• [Records to process]
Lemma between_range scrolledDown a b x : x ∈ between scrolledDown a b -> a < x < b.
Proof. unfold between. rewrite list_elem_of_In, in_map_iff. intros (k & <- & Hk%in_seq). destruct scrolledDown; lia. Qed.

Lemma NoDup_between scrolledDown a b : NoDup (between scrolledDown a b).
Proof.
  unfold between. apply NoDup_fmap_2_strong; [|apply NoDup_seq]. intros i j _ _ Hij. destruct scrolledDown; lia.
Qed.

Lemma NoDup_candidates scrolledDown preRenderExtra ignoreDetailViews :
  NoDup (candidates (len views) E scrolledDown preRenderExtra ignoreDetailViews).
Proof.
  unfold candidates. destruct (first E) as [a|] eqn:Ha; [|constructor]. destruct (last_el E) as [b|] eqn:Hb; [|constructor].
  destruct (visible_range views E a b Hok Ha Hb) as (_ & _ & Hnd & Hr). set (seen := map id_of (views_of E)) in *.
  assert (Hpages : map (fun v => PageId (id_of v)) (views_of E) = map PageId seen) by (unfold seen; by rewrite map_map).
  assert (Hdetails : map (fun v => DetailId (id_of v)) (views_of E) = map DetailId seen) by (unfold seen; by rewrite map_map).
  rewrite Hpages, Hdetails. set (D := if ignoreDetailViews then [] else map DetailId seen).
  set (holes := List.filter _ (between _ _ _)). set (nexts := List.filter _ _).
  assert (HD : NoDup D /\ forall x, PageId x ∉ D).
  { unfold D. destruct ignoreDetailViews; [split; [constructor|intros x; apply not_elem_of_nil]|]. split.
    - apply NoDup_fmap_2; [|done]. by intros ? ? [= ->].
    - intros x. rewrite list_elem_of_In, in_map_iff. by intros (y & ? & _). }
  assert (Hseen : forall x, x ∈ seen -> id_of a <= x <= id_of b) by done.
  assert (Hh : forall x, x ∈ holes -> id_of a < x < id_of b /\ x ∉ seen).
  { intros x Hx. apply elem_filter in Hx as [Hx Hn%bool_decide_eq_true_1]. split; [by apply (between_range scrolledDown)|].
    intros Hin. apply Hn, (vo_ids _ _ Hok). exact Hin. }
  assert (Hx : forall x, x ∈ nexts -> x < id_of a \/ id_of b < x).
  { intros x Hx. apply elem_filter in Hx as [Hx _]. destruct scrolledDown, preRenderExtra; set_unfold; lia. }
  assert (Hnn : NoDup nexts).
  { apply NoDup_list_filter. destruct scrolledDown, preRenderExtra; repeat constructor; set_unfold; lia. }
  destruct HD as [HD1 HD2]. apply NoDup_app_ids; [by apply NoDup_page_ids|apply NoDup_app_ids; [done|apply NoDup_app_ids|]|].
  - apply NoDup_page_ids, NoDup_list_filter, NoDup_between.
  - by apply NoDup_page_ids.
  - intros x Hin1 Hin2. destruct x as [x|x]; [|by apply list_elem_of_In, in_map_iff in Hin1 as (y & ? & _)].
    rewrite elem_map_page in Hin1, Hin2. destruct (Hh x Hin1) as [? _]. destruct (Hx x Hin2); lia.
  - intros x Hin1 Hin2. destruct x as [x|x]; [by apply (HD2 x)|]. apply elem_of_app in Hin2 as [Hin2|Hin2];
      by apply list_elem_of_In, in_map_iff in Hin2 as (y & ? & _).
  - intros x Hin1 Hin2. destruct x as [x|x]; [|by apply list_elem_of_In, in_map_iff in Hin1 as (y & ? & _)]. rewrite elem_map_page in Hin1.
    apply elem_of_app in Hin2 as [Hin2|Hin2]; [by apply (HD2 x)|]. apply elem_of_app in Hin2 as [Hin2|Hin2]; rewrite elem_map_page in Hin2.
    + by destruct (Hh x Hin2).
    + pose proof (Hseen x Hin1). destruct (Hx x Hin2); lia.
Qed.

• [About this exercise] Where does the string "ignoreDetailViews" appear in the records? Copy every line that holds it.

• [Task answer]
Lemma NoDup_candidates scrolledDown preRenderExtra ignoreDetailViews :
  NoDup (candidates (len views) E scrolledDown preRenderExtra ignoreDetailViews).
  rewrite Hpages, Hdetails. set (D := if ignoreDetailViews then [] else map DetailId seen).
  { unfold D. destruct ignoreDetailViews; [split; [constructor|intros x; apply not_elem_of_nil]|]. split.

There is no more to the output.